Yep - that works great and is what I normally do.
I perhaps should have framed my email as a bug report. The
documentation for saveAsTextFile says you can write results out to a
local file but it doesn't work for me per the described behavior. It
also worked before and now it doesn't. So, it seems like a bug. Should
I file a Jira issue? I haven't done that yet for this project but would
be happy to.
Thanks,
Philip
On 1/2/2014 11:23 AM, Andrew Ash wrote:
For testing, maybe try using .collect and doing the comparison between
expected and actual in memory rather than on disk?
On Thu, Jan 2, 2014 at 12:54 PM, Philip Ogren <[email protected]
<mailto:[email protected]>> wrote:
I just tried your suggestion and get the same results with the
_temporary directory. Thanks though.
On 1/2/2014 10:28 AM, Andrew Ash wrote:
You want to write it to a local file on the machine? Try using
"file:///path/to/target/mydir/" instead
I'm not sure what behavior would be if you did this on a
multi-machine cluster though -- you may get a bit of data on each
machine in that local directory.
On Thu, Jan 2, 2014 at 12:22 PM, Philip Ogren
<[email protected] <mailto:[email protected]>> wrote:
I have a very simple Spark application that looks like the
following:
var myRdd: RDD[Array[String]] = initMyRdd()
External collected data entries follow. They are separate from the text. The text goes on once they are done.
(** * KEGGutils.KEGGapi: cache-aware fetch layer and request validation

    A shallow embedding of [KEGGutils/KEGGapi.py] and the properties of its
    specification.

    Conventions of the embedding.
    - A Python [str] is a [string]; a character stands for the code point
      of the same number, so the embedding covers text whose code points
      are below 256.  Bytes ([response.raw], image files) are strings too.
    - [None]-able arguments are [option]s, Python lists are [list]s.
    - Effects are explicit: a computation reads an environment (the remote
      server and the decoding libraries), threads a [world] (the cache
      directory and the log of the I/O performed so far) and either returns
      a value or raises a Python exception.

    What the embedding takes for granted.
    - The cache directory holds plain files, addressed by their path as
      it is written: "." and ".." segments and doubled slashes are not
      resolved.  No operation fails for lack of rights or of space.
    - The module creates no directory but [download_dir].  A directory
      below it exists when it holds a cached file, at any depth; an empty
      one is not represented.  Opening a file for writing fails with
      [FileNotFoundError] when its directory is missing.  The other ways
      for it to fail (a name that the file system refuses, a directory of
      that name, a file where a directory is needed) are left out of the
      embedding; a statement that has a download stored under a name of
      the caller's choice assumes [writable], which rules them out, or
      that the file is in the cache already.
    - A response, once [requests.get] has returned it, delivers its whole
      body.
    - Text files are written as given and read with universal newlines, as
      on a POSIX system; encodings are left out.
    - [assert] statements are executed.
    - An exception carries the value it is raised for; the wording of the
      messages of [KEGGKeyError] is left out.
    - Displaying a decoded raster ([plt.imshow]) is logged and returns. *)

From Stdlib Require Import Ascii NArith.
From stdpp Require Import base option list strings gmap.
Definition generate_keys_with_cardano_cli (self : CardanoWalletGenerator)
  (purpose network : string) : M W (gmap string string) :=
  let wallet_data : gmap string string := ∅ in
  with_TemporaryDirectory (fun temp_dir =>
    let f := temp_file temp_dir in
    (* 1. payment key pair *)
    wallet_data ← key_gen_block self temp_dir ["address"; "key-gen"]
      "--verification-key-file" "--signing-key-file" "payment.vkey" "payment.skey"
      "Error generating payment keys: " "payment_vkey" "payment_skey" wallet_data;
    (* 2. stake key pair *)
    wallet_data ← key_gen_block self temp_dir ["stake-address"; "key-gen"]
      "--verification-key-file" "--signing-key-file" "stake.vkey" "stake.skey"
      "Error generating stake keys: " "staking_vkey" "staking_skey" wallet_data;
    (* 3. payment credential *)
    wallet_data ← key_hash_block self temp_dir ["address"; "key-hash"]
      "--payment-verification-key-file" "payment.vkey"
      "Error generating payment credential: " "payment_cred" wallet_data;
    (* 4. stake credential *)
    wallet_data ← key_hash_block self temp_dir ["stake-address"; "key-hash"]
      "--stake-verification-key-file" "stake.vkey"
      "Error generating stake credential: " "stake_cred" wallet_data;
    (* 5. addresses *)
    let network_param :=
      if negb (String.eqb network "mainnet") then ["--testnet-magic"; "1"]
      else ["--mainnet"] in
    wallet_data ← out_file_block self temp_dir
      ["address"; "build"; "--payment-verification-key-file"; f "payment.vkey";
       "--stake-verification-key-file"; f "stake.vkey"]
      "base.addr" network_param "Error generating base address: " "base_addr"
      wallet_data;
    wallet_data ← out_file_block self temp_dir
      ["address"; "build"; "--payment-verification-key-file"; f "payment.vkey"]
      "payment.addr" network_param "Error generating payment address: "
      "payment_addr" wallet_data;
    wallet_data ← out_file_block self temp_dir
      ["stake-address"; "build"; "--stake-verification-key-file"; f "stake.vkey"]
      "reward.addr" network_param "Error generating reward address: "
      "reward_addr" wallet_data;
    (* 6. stake registration certificate *)
    wallet_data ← out_file_block self temp_dir
      ["stake-address"; "registration-certificate";
       "--stake-verification-key-file"; f "stake.vkey"]
      "stake.cert" [] "Error generating stake certificate: " "stake_cert"
      wallet_data;
    (* 7. cold and hot keys *)
    wallet_data ← key_gen_block self temp_dir ["stake-pool"; "key-gen"]
      "--cold-verification-key-file" "--cold-signing-key-file"
      "cc-cold.vkey" "cc-cold.skey"
      "Error generating cold keys: " "cold_vkey" "cold_skey" wallet_data;
    wallet_data ← key_gen_block self temp_dir ["node"; "key-gen-KES"]
      "--verification-key-file" "--signing-key-file" "cc-hot.vkey" "cc-hot.skey"
      "Error generating hot keys: " "hot_vkey" "hot_skey" wallet_data;
    (* 8. DRep keys *)
    wallet_data ← key_gen_block self temp_dir
      ["conway"; "governance"; "drep"; "key-gen"]
      "--verification-key-file" "--signing-key-file" "drep.vkey" "drep.skey"
      "Error generating DRep keys: " "drep_vkey" "drep_skey" wallet_data;
    (* 9. multi-signature keys *)
    wallet_data ← key_gen_block self temp_dir ["address"; "key-gen"]
      "--verification-key-file" "--signing-key-file"
      "ms_payment.vkey" "ms_payment.skey"
      "Error generating MS payment keys: " "ms_payment_vkey" "ms_payment_skey"
      wallet_data;
    wallet_data ← key_gen_block self temp_dir ["stake-address"; "key-gen"]
      "--verification-key-file" "--signing-key-file"
      "ms_stake.vkey" "ms_stake.skey"
      "Error generating MS stake keys: " "ms_stake_vkey" "ms_stake_skey"
      wallet_data;
    wallet_data ← key_gen_block self temp_dir
      ["conway"; "governance"; "drep"; "key-gen"]
      "--verification-key-file" "--signing-key-file"
      "ms_drep.vkey" "ms_drep.skey"
      "Error generating MS DRep keys: " "ms_drep_vkey" "ms_drep_skey"
      wallet_data;
    (* 10. multi-signature credentials *)
    wallet_data ← key_hash_block self temp_dir ["address"; "key-hash"]
      "--payment-verification-key-file" "ms_payment.vkey"
      "Error generating MS payment credential: " "ms_payment_cred" wallet_data;
    wallet_data ← key_hash_block self temp_dir ["stake-address"; "key-hash"]
      "--stake-verification-key-file" "ms_stake.vkey"
      "Error generating MS stake credential: " "ms_stake_cred" wallet_data;
    (* 11. delegation certificate, or its placeholder *)
    let delegation_cert_file := f "delegation.cert" in
    t ← tool self "cardano-cli";
    let cmd := [t; "stake-address"; "delegation-certificate";
                "--stake-verification-key-file"; f "stake.vkey";
                "--stake-pool-id"; "placeholder_pool_id";
                "--out-file"; delegation_cert_file] in
    result ← run_cardano_cli cmd;
    if negb (returncode result =? 0) then
      mret (<["delegation_cert" := placeholder_delegation_cert]> wallet_data)
    else
      text ← read_tmp delegation_cert_file;
      mret (<["delegation_cert" := Py.strip text]> wallet_data)).
Lemma set_if_positive_cases (s s' : gmap string pyval) key val :
  set_if_positive s key val = Ok s' →
  s' = s ∨ ∃ q, (0 < q)%Q ∧ s' = <[key := VNum (round2 q)]> s.
Proof.
  unfold set_if_positive. destruct (is_none val); [intros [= <-]; by left|].
  destruct (py_float val) as [x|e]; [|done]. cbn [mbind result_bind]. unfold Qlt_bool.
  destruct (Qle_bool x 0) eqn:E; cbn [negb]; intros [= <-]; [by left|].
  right. exists x. split; [|done].
  apply Qnot_le_lt. intros Hle. apply Qle_bool_iff in Hle. congruence.
Qed.

Lemma guarded_set_keeps (s s' : gmap string pyval) key val k :
  key ∈ nutrient_keys →
  py_is_zero (get0 s key) = true →
  set_if_positive s key val = Ok s' →
  keeps k s s'.
Proof.
  intros Hkey Hzero Hset Hp.
  apply set_if_positive_cases in Hset as [->|(q & _ & ->)]; [done|].
  apply lookup_insert_ne. intros ->.
  destruct Hp as [Hout|(v & Hv & Hnz)]; [done|].
  unfold get0 in Hzero. rewrite Hv in Hzero. simpl in Hzero. congruence.
Qed.

Lemma estimated_step_keeps estimated (s s' : gmap string pyval) entry k :
  entry ∈ NUTRIENT_MAP →
  estimated_step estimated s entry = Ok s' →
  keeps k s s'.
Proof.
  destruct entry as [off_key key]. intros Hin. unfold estimated_step.
  assert (Hkey : key ∈ nutrient_keys).
  { unfold nutrient_keys. apply list_elem_of_fmap. by exists (off_key, key). }
  destruct (py_is_zero (get0 s key)) eqn:Hz; [|intros [= <-]; apply keeps_refl].
  destruct (py_get estimated off_key VNone) as [val|e]; simpl; [|done].
  by apply guarded_set_keeps.
Qed.

Lemma usda_key_nutrient nutrient_id key :
  usda_key nutrient_id = Ok (Some key) → key ∈ nutrient_keys.
Proof.
  assert (Hall : Forall (λ e : Z * string, e.2 ∈ nutrient_keys) USDA_NUTRIENT_MAP).
  { apply (bool_decide_unpack _). vm_compute. exact I. }
  assert (Hfind : ∀ q, snd <$> List.find (λ e : Z * string, Qeq_bool q (inject_Z e.1))
                          USDA_NUTRIENT_MAP = Some key → key ∈ nutrient_keys).
  { intros q Hq. destruct (List.find _ _) as [e|] eqn:E; [|done].
    injection Hq as <-. apply find_some in E as [Hin _].
    rewrite Forall_forall in Hall. apply Hall. by apply list_elem_of_In. }
  unfold usda_key. destruct nutrient_id as [|b|q|?|?|?]; try done.
  - intros [= Hq]. by apply (Hfind (if b then 1 else 0)%Q).
  - intros [= Hq]. by apply (Hfind q).
Qed.

Lemma usda_step_keeps (s s' : gmap string pyval) nutrient k :
  usda_step s nutrient = Ok s' → keeps k s s'.
Proof.
  unfold usda_step.
  destruct (py_get nutrient "nutrientId" VNone) as [nutrient_id|e]; simpl; [|done].
  destruct (usda_key nutrient_id) as [[key|]|e] eqn:Hk; simpl;
    [| intros [= <-]; apply keeps_refl | done].
  apply usda_key_nutrient in Hk.
  destruct (py_is_zero (get0 s key)) eqn:Hz; [|intros [= <-]; apply keeps_refl].
  destruct (py_get nutrient "value" VNone) as [val|e]; simpl; [|done].
  by apply guarded_set_keeps.
Qed.

Lemma fill_estimated_keeps (s : gmap string pyval) estimated k :
  keeps k s (fill_estimated s estimated).1.
Proof.
  unfold fill_estimated. destruct (truthy estimated); [|apply keeps_refl].
  apply (for_each_invariant (keeps k)); [apply keeps_refl | apply keeps_trans |].
  intros a x a' Hx. by apply estimated_step_keeps.
Qed.

Lemma enrich_from_usda_keeps (s : gmap string pyval) usda_food k :
  keeps k s (enrich_from_usda s usda_food).1.
Proof.
  unfold enrich_from_usda.
  destruct (py_get usda_food "foodNutrients" (VList []) ≫= py_iter) as [ns|e];
    [|apply keeps_refl].
  apply (for_each_invariant (keeps k)); [apply keeps_refl | apply keeps_trans |].
  intros a x a' _. apply usda_step_keeps.
Qed.

Lemma Qlt_bool_iff (x y : Q) : Qlt_bool x y = true ↔ (x < y)%Q.
Proof.
  unfold Qlt_bool. rewrite negb_true_iff. split.
  - intros E. apply Qnot_le_lt. intros Hle. apply Qle_bool_iff in Hle. congruence.
  - intros Hlt. destruct (Qle_bool y x) eqn:E; [|done].
    apply Qle_bool_iff in E. by apply Qle_not_lt in E.
Qed.

Lemma nutrient_record_lookup (s : gmap string pyval) k :
  is_nutrient_record s = true → k ∈ nutrient_keys → ∃ q, s !! k = Some (VNum q).
Proof.
  unfold is_nutrient_record. rewrite forallb_forall. intros Hall Hin.
  apply list_elem_of_In in Hin. specialize (Hall k Hin).
  destruct (s !! k) as [[| |q| | |]|]; try done. by exists q.
Qed.

Lemma nutrient_record_intro (s : gmap string pyval) :
  (∀ k, k ∈ nutrient_keys → ∃ q, s !! k = Some (VNum q)) → is_nutrient_record s = true.
Proof.
  intros Hall. unfold is_nutrient_record. apply forallb_forall. intros k Hin.
  apply list_elem_of_In in Hin. by destruct (Hall k Hin) as [q ->].
Qed.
println(myRdd.first.mkString(", "))
println(myRdd.count)
myRdd.saveAsTextFile("hdfs://myserver:8020/mydir")
myRdd.saveAsTextFile("target/mydir/")
The println statements work as expected. The first
saveAsTextFile statement also works as expected. The second
saveAsTextFile statement does not (even if the first is
commented out.) I get the exception pasted below. If I
inspect "target/mydir" I see that there is a directory called
_temporary/0/_temporary/attempt_201401020953_0000_m_000000_1
which contains an empty part-00000 file. It's curious
because this code worked before with Spark 0.8.0 and now I am
running on Spark 0.8.1. I happen to be running this on
Windows in "local" mode at the moment. Perhaps I should try
running it on my linux box.
Thanks,
Philip
Exception in thread "main" org.apache.spark.SparkException:
Job aborted: Task 2.0:0 failed more than 0 times; aborting
job java.lang.NullPointerException
at
org.apache.spark.scheduler.DAGScheduler$$anonfun$abortStage$1.apply(DAGScheduler.scala:827)
at
org.apache.spark.scheduler.DAGScheduler$$anonfun$abortStage$1.apply(DAGScheduler.scala:825)
at
scala.collection.mutable.ResizableArray$class.foreach(ResizableArray.scala:60)
at
scala.collection.mutable.ArrayBuffer.foreach(ArrayBuffer.scala:47)
at
org.apache.spark.scheduler.DAGScheduler.abortStage(DAGScheduler.scala:825)
at
org.apache.spark.scheduler.DAGScheduler.processEvent(DAGScheduler.scala:440)
at org.apache.spark.scheduler.DAGScheduler.org
<http://org.apache.spark.scheduler.DAGScheduler.org>$apache$spark$scheduler$DAGScheduler$$run(DAGScheduler.scala:502)
at
org.apache.spark.scheduler.DAGScheduler$$anon$1.run(DAGScheduler.scala:157)